And it doesn't apply just to immigration. [Sen.] Mike Lee (R-Utah) has got a nice picture on his web page. He runs the Article I Project. ... In 2013, the House passed about five inches of law, right, the entire corpus of our product. The executive branch, the president and all of his agencies did 11 feet of law, right? Higher than a basketball post, right? So if the American people get a sense that things are out of whack up here, they're out of whack.

How did immigration affect [Rep. Eric] Cantor (R-Va.), and how did his position work against him? You talked a lot about that in the election.

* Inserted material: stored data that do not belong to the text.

Lemma untouched_listens e t ms s h : Listens e t ms h → touches e s = false → Listens e t (ms ++ sent_by t s) (hub_step s h).2.
Proof.
  intros Hl Ht.
  assert (Hnil : ∀ h', Listens e t ms h' → sent_by t s = [] → Listens e t (ms ++ sent_by t s) h') by (intros h' Hh' ->; by rewrite app_nil_r).
  assert (Hsame : ∀ h', (∀ t', where_ (λ x, x == e) (subscribers h' t') = where_ (λ x, x == e) (subscribers h t')) →
    received h' !! e = received h !! e → channels h' !! e = channels h !! e → tasks h' = tasks h → Listens e t ms h')
    by (intros; by eapply listens_same).
  destruct s as [access header ip e'|e'|ids data pushed|token ip e'|e'|u a|n|e']; cbn in Ht; try (apply bool_decide_eq_false in Ht).
  - apply Hnil; [|by destruct t]. cbn. unfold websockets_hub.
    destruct access as [token|]; [|destruct header as [token|]; [|exact Hl]];
      (unfold mbind, M_bind; cbn; destruct (decode_login token) as [claims|]; [|exact Hl];
       apply Hsame; simpl; [|by rewrite lookup_insert_ne..|done]; intros [v|v]; [apply subscribed_other; congruence|done]).
  - apply Hnil; [|by destruct t]. unfold hub_step. rewrite run_gets.
    destruct (List.find _ _) as [g|] eqn:Hf; [|exact Hl]. apply find_entry in Hf.
    apply Hsame; simpl; [|rewrite lookup_delete_ne; congruence..|done]. intros [v|v]; [apply unsubscribed_other; congruence|done].
  - cbn [hub_step]. unfold deliver. set (topics := if enable_websocket then _ else _).
    replace (sent_by t (Deliver ids data pushed)) with ((λ _, data) <$> where_ (λ x, x == t) topics); [by apply started_listens|].
    unfold topics. destruct t as [u|a]; cbn [sent_by]; (destruct enable_websocket; [|done]); clear.
    + induction ids as [|v ids IH]; [done|]. cbn. repeat case_bool_decide; simplify_eq/=; [f_equal; exact IH|exact IH].
    + induction ids as [|v ids IH]; [done|]. cbn. rewrite bool_decide_false by done. exact IH.
  - apply Hnil; [|by destruct t]. cbn. unfold anonymous_websockets_hub, try_reserve, mbind, M_bind.
    cbv zeta. destruct (_ <=? _); simpl; [by apply Hsame; [intros []|..]|].
    apply Hsame; simpl; [|by rewrite lookup_insert_ne..|done]. intros [v|v]; [done|apply subscribed_other; congruence].
  - apply Hnil; [|by destruct t]. unfold hub_step. rewrite run_gets.
    destruct (List.find _ _) as [g|] eqn:Hf; [|exact Hl]. apply find_entry in Hf.
    apply Hsame; simpl; [|rewrite lookup_delete_ne; congruence..|done].
    intros [v|v]; [done|]. simpl. rewrite emptied_default. apply unsubscribed_other; congruence.
  - cbn [hub_step]. unfold anonymous_send_auth_response. destruct enable_websocket eqn:Hen; cbn [negb];
      [|apply Hnil; [done|destruct t; cbn; by rewrite ?Hen]].
    set (data := create_anonymous_update _ _ _). unfold anonymous_send_update.
    replace (sent_by t (AnonymousResponse u a)) with ((λ _, data) <$> where_ (λ x, x == t) [Pending a]); [by apply started_listens|].
    destruct t as [v|b]; cbn [sent_by]; rewrite ?Hen; cbn [andb]; fold data; clearbody data; cbn [where_ List.filter].
    + by rewrite bool_decide_false.
    + destruct (bool_decide_reflect (a = b)) as [->|Hne]; [by rewrite bool_decide_true|rewrite bool_decide_false by congruence; done].
  - apply Hnil; [by apply resumed_listens|by destruct t].
  - apply Hnil; [by apply received_listens|by destruct t].
Qed.
Lemma fresh_subscribed k e m : (∀ k', e ∉ (default [] (m !! k') : list string)) →
  (∀ k', e ∈ (default [] (subscribe k e m !! k') : list string) → k' = k) ∧ where_ (λ x, x == e) (default [] (subscribe k e m !! k)) = [e].
Proof.
  intros Hf. unfold subscribe. split.
  - intros k' Hin. destruct (decide (k = k')) as [->|Hk]; [done|]. rewrite lookup_insert_ne in Hin by done. by apply Hf in Hin.
  - rewrite lookup_insert_eq. simpl. unfold where_. rewrite List.filter_app. simpl. rewrite bool_decide_true by done.
    destruct (List.filter _ _) as [|x r] eqn:Hw; [done|]. destruct (Hf k). apply where_nonempty. unfold where_. by rewrite Hw.
Qed.
Lemma opened_listens s h t e u : (∀ t', e ∉ subscribers h t') → opened s = Some (t, e) → (hub_step s h).1 = Ok u →
  Listens e t (mjoin (due e t <$> tasks h)) (hub_step s h).2.
Proof.
  intros Hf Ho Hok. pose proof (λ k, Hf (Account k)) as Hu. pose proof (λ k, Hf (Pending k)) as Ha.
  destruct s as [access header ip e'| | |token ip e'| | | |]; try done; cbn in *.
  - unfold websockets_hub, mbind, M_bind in *. destruct access as [token|], header as [token'|]; simplify_eq/=;
      (destruct (decode_login _) as [claims|]; simplify_eq/=; destruct (fresh_subscribed (LoginJwtClaims.sub claims) e (ws_users h) Hu) as [H1 H2];
       split; simpl; [intros [v|v] Hin; [f_equal; by apply H1|by apply Ha in Hin]|done|exists [], []; rewrite !lookup_insert_eq; split_and!; [done..|simpl; lia|done]]).
  - simplify_eq/=. unfold anonymous_websockets_hub, try_reserve, mbind, M_bind in *. cbv zeta in *. destruct (_ <=? _); simplify_eq/=.
    destruct (fresh_subscribed token e (anonymous h) Ha) as [H1 H2].
    split; simpl; [intros [v|v] Hin; [by apply Hu in Hin|f_equal; by apply H1]|done|exists [], []; rewrite !lookup_insert_eq; split_and!; [done..|simpl; lia|done]].
Qed.
Lemma steps_listens e t l ms h : Listens e t ms h → Forall (λ s, touches e s = false) l → Listens e t (ms ++ mjoin (sent_by t <$> l)) (hub_steps l h).
Proof.
  revert ms h. induction l as [|s l IH]; intros ms h Hl Ht; [by rewrite app_nil_r|]. inversion_clear Ht as [|? ? Hs Hl'].
  specialize (IH _ _ (untouched_listens _ _ _ _ _ Hl Hs) Hl'). cbn. by rewrite app_assoc.
Qed.

(** A delivery goes on unless it comes to an open channel that is full. *)
Lemma resume_waits n h d : tasks h !! n = Some d → tasks (resume n h).2 = tasks h →
  ∃ sender senders waiting, Delivery.senders d = sender :: senders ∧ channels h !! sender = Some waiting ∧ (CHANNEL_CAPACITY ≤ length waiting)%nat.
Proof.
  assert (Hlen : ∀ (x : Delivery.t) (l : list Delivery.t) (n : nat), l !! n = Some x → base.delete n l ≠ l).
  { intros x l k Hk Heq. apply (f_equal length) in Heq. pose proof (length_delete l k ltac:(eauto)). apply lookup_lt_Some in Hk. lia. }
  assert (Hins : ∀ (x y : Delivery.t) (l : list Delivery.t) (n : nat), l !! n = Some x → <[n := y]> l = l → y = x).
  { intros x y l k Hk Heq. pose proof (lookup_lt_Some _ _ _ Hk). rewrite <-Heq, list_lookup_insert_eq in Hk by done. congruence. }
  intros Hn. unfold resume, modify. simpl. rewrite Hn. destruct d as [[|x senders] [|t topics] data pushed]; simpl.
  - intros Heq. by destruct (Hlen _ _ _ Hn).
  - intros Heq%(Hins _ _ _ _ Hn). injection Heq as _ Heq. apply (f_equal length) in Heq. simpl in Heq. lia.
  - unfold send. destruct (channels h !! x) as [q|] eqn:Hq.
    + destruct (Nat.ltb_spec (length q) CHANNEL_CAPACITY) as [Hlt|Hge]; [|intros _; eauto 10].
      intros Heq%(Hins _ _ _ _ Hn). injection Heq as Heq. apply (f_equal length) in Heq. simpl in Heq. lia.
    + intros Heq%(Hins _ _ _ _ Hn). injection Heq as Heq. apply (f_equal length) in Heq. simpl in Heq. lia.
  - unfold send. destruct (channels h !! x) as [q|] eqn:Hq.
    + destruct (Nat.ltb_spec (length q) CHANNEL_CAPACITY) as [Hlt|Hge]; [|intros _; eauto 10].
      intros Heq%(Hins _ _ _ _ Hn). injection Heq as Heq. apply (f_equal length) in Heq. simpl in Heq. lia.
    + intros Heq%(Hins _ _ _ _ Hn). injection Heq as Heq. apply (f_equal length) in Heq. simpl in Heq. lia.
Qed.

(** C37. A connection gets the updates of its topic, each once and nothing else.
    Once a client has connected, for the account of its token or for a pending
    login request, and until the connection is closed, whatever other clients
    do and however the deliveries of different requests interleave: the
    messages it was handed, those that wait in its channel (a hundred at most)
    and those that the deliveries under way have still to send to it are
    together exactly what was sent to its account, or as the answer to its
    request, since it connected, and what deliveries had still to send to the
    topic when it connected. The order of messages of different requests is
    open. A delivery goes on unless the next client on its way is connected and
    has a hundred messages unread. *)
Theorem connections_get_their_updates (s : HubStep) (h : Hub) (t : Topic) (e : string) (l : list HubStep) :
  (∀ t', e ∉ subscribers h t') → opened s = Some (t, e) → (hub_step s h).1 = Ok () → Forall (λ x, touches e x = false) l →
  let h' := hub_steps l (hub_step s h).2 in
  (∃ got waiting, received h' !! e = Some got ∧ channels h' !! e = Some waiting ∧ (length waiting ≤ CHANNEL_CAPACITY)%nat
     ∧ got ++ waiting ++ mjoin (due e t <$> tasks h') ≡ₚ mjoin (due e t <$> tasks h) ++ mjoin (sent_by t <$> l))
  ∧ ∀ n d, tasks h' !! n = Some d → tasks (resume n h').2 = tasks h' →
      ∃ sender senders waiting, Delivery.senders d = sender :: senders ∧ channels h' !! sender = Some waiting
        ∧ (CHANNEL_CAPACITY ≤ length waiting)%nat.
Proof.
  intros Hf Ho Hok Ht h'. split; [|by intros n d; apply resume_waits].
  exact (listens_channel _ _ _ _ (steps_listens e t l _ _ (opened_listens s h t e () Hf Ho Hok) Ht)).
Qed.

(** A delivery that has come to a full channel is not moved by other steps. *)
Lemma step_stalls x senders topics data pushed waiting s h :
  channels h !! x = Some waiting → (CHANNEL_CAPACITY ≤ length waiting)%nat → touches x s = false → s ≠ Receive x →
  Delivery.mk (x :: senders) topics data pushed ∈ tasks h →
  channels (hub_step s h).2 !! x = Some waiting ∧ Delivery.mk (x :: senders) topics data pushed ∈ tasks (hub_step s h).2.
Proof.
  intros Hx Hfull Ht Hnr Hin. destruct s as [access header ip e'|e'|ids dt ps|token ip e'|e'|u a|n|e']; cbn in Ht; try (apply bool_decide_eq_false in Ht).
  - cbn. unfold websockets_hub. destruct access as [token|]; [|destruct header as [token|]; [|done]];
      (unfold mbind, M_bind; cbn; destruct (decode_login token) as [claims|]; [|done]; simpl; by rewrite lookup_insert_ne).
  - unfold hub_step. rewrite run_gets. destruct (List.find _ _) as [g|] eqn:Hf; [|done]. apply find_entry in Hf.
    simpl. rewrite lookup_delete_ne; [done|congruence].
  - split; [done|]. simpl. apply elem_of_app. by left.
  - cbn. unfold anonymous_websockets_hub, try_reserve, mbind, M_bind. cbv zeta. destruct (_ <=? _); simpl; [done|]. by rewrite lookup_insert_ne.
  - unfold hub_step. rewrite run_gets. destruct (List.find _ _) as [g|] eqn:Hf; [|done]. apply find_entry in Hf.
    simpl. rewrite lookup_delete_ne; [done|congruence].
  - cbn [hub_step]. unfold anonymous_send_auth_response. destruct (negb _); [done|]. split; [done|]. simpl. apply elem_of_app. by left.
  - cbn [hub_step]. unfold resume, modify. simpl.
    assert (Hkeep : ∀ d d', tasks h !! n = Some d → d ≠ Delivery.mk (x :: senders) topics data pushed →
      Delivery.mk (x :: senders) topics data pushed ∈ <[n := d']> (tasks h) ∧ Delivery.mk (x :: senders) topics data pushed ∈ base.delete n (tasks h)).
    { intros d d' Hn Hne. apply list_elem_of_lookup in Hin as [k Hk]. assert (k ≠ n) by congruence. split.
      - apply list_elem_of_lookup. exists k. by rewrite list_lookup_insert_ne.
      - apply list_elem_of_lookup. destruct (decide (k < n)%nat).
        + exists k. by rewrite list_lookup_delete_lt.
        + exists (pred k). rewrite list_lookup_delete_ge by lia. by replace (S (pred k)) with k by lia. }
    destruct (tasks h !! n) as [[[|y ys] [|t0 ts] dt ps]|] eqn:Hn; [| | | |done].
    + simpl. split; [done|]. by eapply Hkeep.
    + simpl. split; [done|]. by eapply Hkeep.
    + unfold send. destruct (channels h !! y) as [q|] eqn:Hq.
      * destruct (Nat.ltb_spec (length q) CHANNEL_CAPACITY) as [Hlt|Hge]; [|done]. simpl.
        assert (y ≠ x) by (intros ->; simplify_eq; lia). rewrite lookup_insert_ne by done. split; [done|]. eapply Hkeep; [done|congruence].
      * simpl. split; [done|]. eapply Hkeep; [done|]. congruence.
    + unfold send. destruct (channels h !! y) as [q|] eqn:Hq.
      * destruct (Nat.ltb_spec (length q) CHANNEL_CAPACITY) as [Hlt|Hge]; [|done]. simpl.
        assert (y ≠ x) by (intros ->; simplify_eq; lia). rewrite lookup_insert_ne by done. split; [done|]. eapply Hkeep; [done|congruence].
      * simpl. split; [done|]. eapply Hkeep; [done|]. congruence.
  - cbn [hub_step]. unfold recv, modify. simpl. destruct (channels h !! e') as [[|m q]|]; [done| |done]. simpl.
    rewrite lookup_insert_ne; [done|]. congruence.
Qed.
(** A client that does not read stalls the delivery that has come to it: as
    long as it neither takes a message out nor goes, the delivery stays where it
    is, and with it everything that it has still to send. *)
Theorem unread_client_stalls_delivery (x : string) senders topics data pushed waiting (l : list HubStep) (h : Hub) :
  channels h !! x = Some waiting → (CHANNEL_CAPACITY ≤ length waiting)%nat → Forall (λ s, touches x s = false ∧ s ≠ Receive x) l →
  Delivery.mk (x :: senders) topics data pushed ∈ tasks h → Delivery.mk (x :: senders) topics data pushed ∈ tasks (hub_steps l h).
Proof.
  intros Hx Hfull Hl. revert h Hx. induction Hl as [|s l [Hs Hr] _ IH]; intros h Hx Hin; [done|]. simpl.
  destruct (step_stalls x senders topics data pushed waiting s h Hx Hfull Hs Hr Hin). by apply IH.
Qed.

I said back then, and it's true today, it's the one issue that you can really differentiate between someone who's looking out for the crony interest. ... It's very clear if you bring in more folks, the labor-supply curve shifts out, and the wage rate goes down, right? That's Econ 101; you learn it first week of class. On average, the wage rate for the average worker and all immigrants -- by the way, African American community, Hispanic community, have the lowest wages in the inner city, etc., so the new illegal immigrants are going to lower the wage rate.

Well, who wants this? The workers don't, and the people don't. But big business does. The big businesses want cheap labor because then they pay cheap wage rates, right? So they pay a lower wage rate, which of course jacks up their profits. That's a good thing; I'm a capitalist. But what's missing is they don't have to pay the $37,000 in welfare costs, and they don't have to pay the local and state taxes for education that's 26 grand a year.

And on Obamacare, etc., you see the crony logic unfolding, right? The same thing happens on Obamacare. Businesses no longer have to pay and the taxpayer ends up footing the bill for all these additional programs. The American people are now catching onto this game that's going on up here, and they're not happy.

Leading to the anger, which we'll talk about in a second, what did it do to Cantor? I mean, Washington was agog when you won. Why did immigration work against Cantor, and what did that mean?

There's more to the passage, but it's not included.